> _Data entries_:
· · · · ·

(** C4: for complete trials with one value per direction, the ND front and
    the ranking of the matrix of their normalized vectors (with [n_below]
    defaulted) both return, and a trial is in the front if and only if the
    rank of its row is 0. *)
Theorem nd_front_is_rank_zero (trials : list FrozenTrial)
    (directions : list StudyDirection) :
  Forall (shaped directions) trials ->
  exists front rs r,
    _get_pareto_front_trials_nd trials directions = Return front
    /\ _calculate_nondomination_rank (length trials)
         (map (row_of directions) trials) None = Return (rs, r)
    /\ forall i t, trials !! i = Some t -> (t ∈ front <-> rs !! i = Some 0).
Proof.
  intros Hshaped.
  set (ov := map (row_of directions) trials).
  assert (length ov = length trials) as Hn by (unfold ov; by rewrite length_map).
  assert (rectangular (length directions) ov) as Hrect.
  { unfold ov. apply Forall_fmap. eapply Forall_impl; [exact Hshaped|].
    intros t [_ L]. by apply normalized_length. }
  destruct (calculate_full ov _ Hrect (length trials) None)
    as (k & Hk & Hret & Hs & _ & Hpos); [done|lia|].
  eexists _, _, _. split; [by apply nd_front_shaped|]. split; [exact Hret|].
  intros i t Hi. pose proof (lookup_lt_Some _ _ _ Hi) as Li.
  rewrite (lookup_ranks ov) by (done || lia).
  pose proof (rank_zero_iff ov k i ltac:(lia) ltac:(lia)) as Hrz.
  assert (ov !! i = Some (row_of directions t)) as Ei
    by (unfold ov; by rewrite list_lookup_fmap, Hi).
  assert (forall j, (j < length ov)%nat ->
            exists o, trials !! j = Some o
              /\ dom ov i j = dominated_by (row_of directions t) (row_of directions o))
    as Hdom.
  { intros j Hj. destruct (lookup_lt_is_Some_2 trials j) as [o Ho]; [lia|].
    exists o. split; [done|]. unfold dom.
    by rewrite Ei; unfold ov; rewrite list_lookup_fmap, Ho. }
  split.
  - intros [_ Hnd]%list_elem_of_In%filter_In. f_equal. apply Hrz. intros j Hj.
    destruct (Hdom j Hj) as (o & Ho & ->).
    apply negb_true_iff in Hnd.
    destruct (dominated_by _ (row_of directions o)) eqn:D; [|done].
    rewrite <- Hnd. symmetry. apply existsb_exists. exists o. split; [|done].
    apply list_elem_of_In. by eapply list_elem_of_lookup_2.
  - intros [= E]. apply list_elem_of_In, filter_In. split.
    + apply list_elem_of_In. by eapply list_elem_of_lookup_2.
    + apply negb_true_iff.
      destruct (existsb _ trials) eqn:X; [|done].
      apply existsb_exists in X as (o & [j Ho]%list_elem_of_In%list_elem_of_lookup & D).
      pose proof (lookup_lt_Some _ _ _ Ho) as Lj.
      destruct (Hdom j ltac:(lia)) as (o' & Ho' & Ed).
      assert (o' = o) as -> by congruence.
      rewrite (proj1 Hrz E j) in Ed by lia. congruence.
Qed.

· · · · ·

> _Your objective_:
In full and without error, retype the entries above.

> _Written answer_:
(** C4: for complete trials with one value per direction, the ND front and
    the ranking of the matrix of their normalized vectors (with [n_below]
    defaulted) both return, and a trial is in the front if and only if the
    rank of its row is 0. *)
Theorem nd_front_is_rank_zero (trials : list FrozenTrial)
    (directions : list StudyDirection) :
  Forall (shaped directions) trials ->
  exists front rs r,
    _get_pareto_front_trials_nd trials directions = Return front
    /\ _calculate_nondomination_rank (length trials)
         (map (row_of directions) trials) None = Return (rs, r)
    /\ forall i t, trials !! i = Some t -> (t ∈ front <-> rs !! i = Some 0).
Proof.
  intros Hshaped.
  set (ov := map (row_of directions) trials).
  assert (length ov = length trials) as Hn by (unfold ov; by rewrite length_map).
  assert (rectangular (length directions) ov) as Hrect.
  { unfold ov. apply Forall_fmap. eapply Forall_impl; [exact Hshaped|].
    intros t [_ L]. by apply normalized_length. }
  destruct (calculate_full ov _ Hrect (length trials) None)
    as (k & Hk & Hret & Hs & _ & Hpos); [done|lia|].
  eexists _, _, _. split; [by apply nd_front_shaped|]. split; [exact Hret|].
  intros i t Hi. pose proof (lookup_lt_Some _ _ _ Hi) as Li.
  rewrite (lookup_ranks ov) by (done || lia).
  pose proof (rank_zero_iff ov k i ltac:(lia) ltac:(lia)) as Hrz.
  assert (ov !! i = Some (row_of directions t)) as Ei
    by (unfold ov; by rewrite list_lookup_fmap, Hi).
  assert (forall j, (j < length ov)%nat ->
            exists o, trials !! j = Some o
              /\ dom ov i j = dominated_by (row_of directions t) (row_of directions o))
    as Hdom.
  { intros j Hj. destruct (lookup_lt_is_Some_2 trials j) as [o Ho]; [lia|].
    exists o. split; [done|]. unfold dom.
    by rewrite Ei; unfold ov; rewrite list_lookup_fmap, Ho. }
  split.
  - intros [_ Hnd]%list_elem_of_In%filter_In. f_equal. apply Hrz. intros j Hj.
    destruct (Hdom j Hj) as (o & Ho & ->).
    apply negb_true_iff in Hnd.
    destruct (dominated_by _ (row_of directions o)) eqn:D; [|done].
    rewrite <- Hnd. symmetry. apply existsb_exists. exists o. split; [|done].
    apply list_elem_of_In. by eapply list_elem_of_lookup_2.
  - intros [= E]. apply list_elem_of_In, filter_In. split.
    + apply list_elem_of_In. by eapply list_elem_of_lookup_2.
    + apply negb_true_iff.
      destruct (existsb _ trials) eqn:X; [|done].
      apply existsb_exists in X as (o & [j Ho]%list_elem_of_In%list_elem_of_lookup & D).
      pose proof (lookup_lt_Some _ _ _ Ho) as Lj.
      destruct (Hdom j ltac:(lia)) as (o' & Ho' & Ed).
      assert (o' = o) as -> by congruence.
      rewrite (proj1 Hrz E j) in Ed by lia. congruence.
Qed.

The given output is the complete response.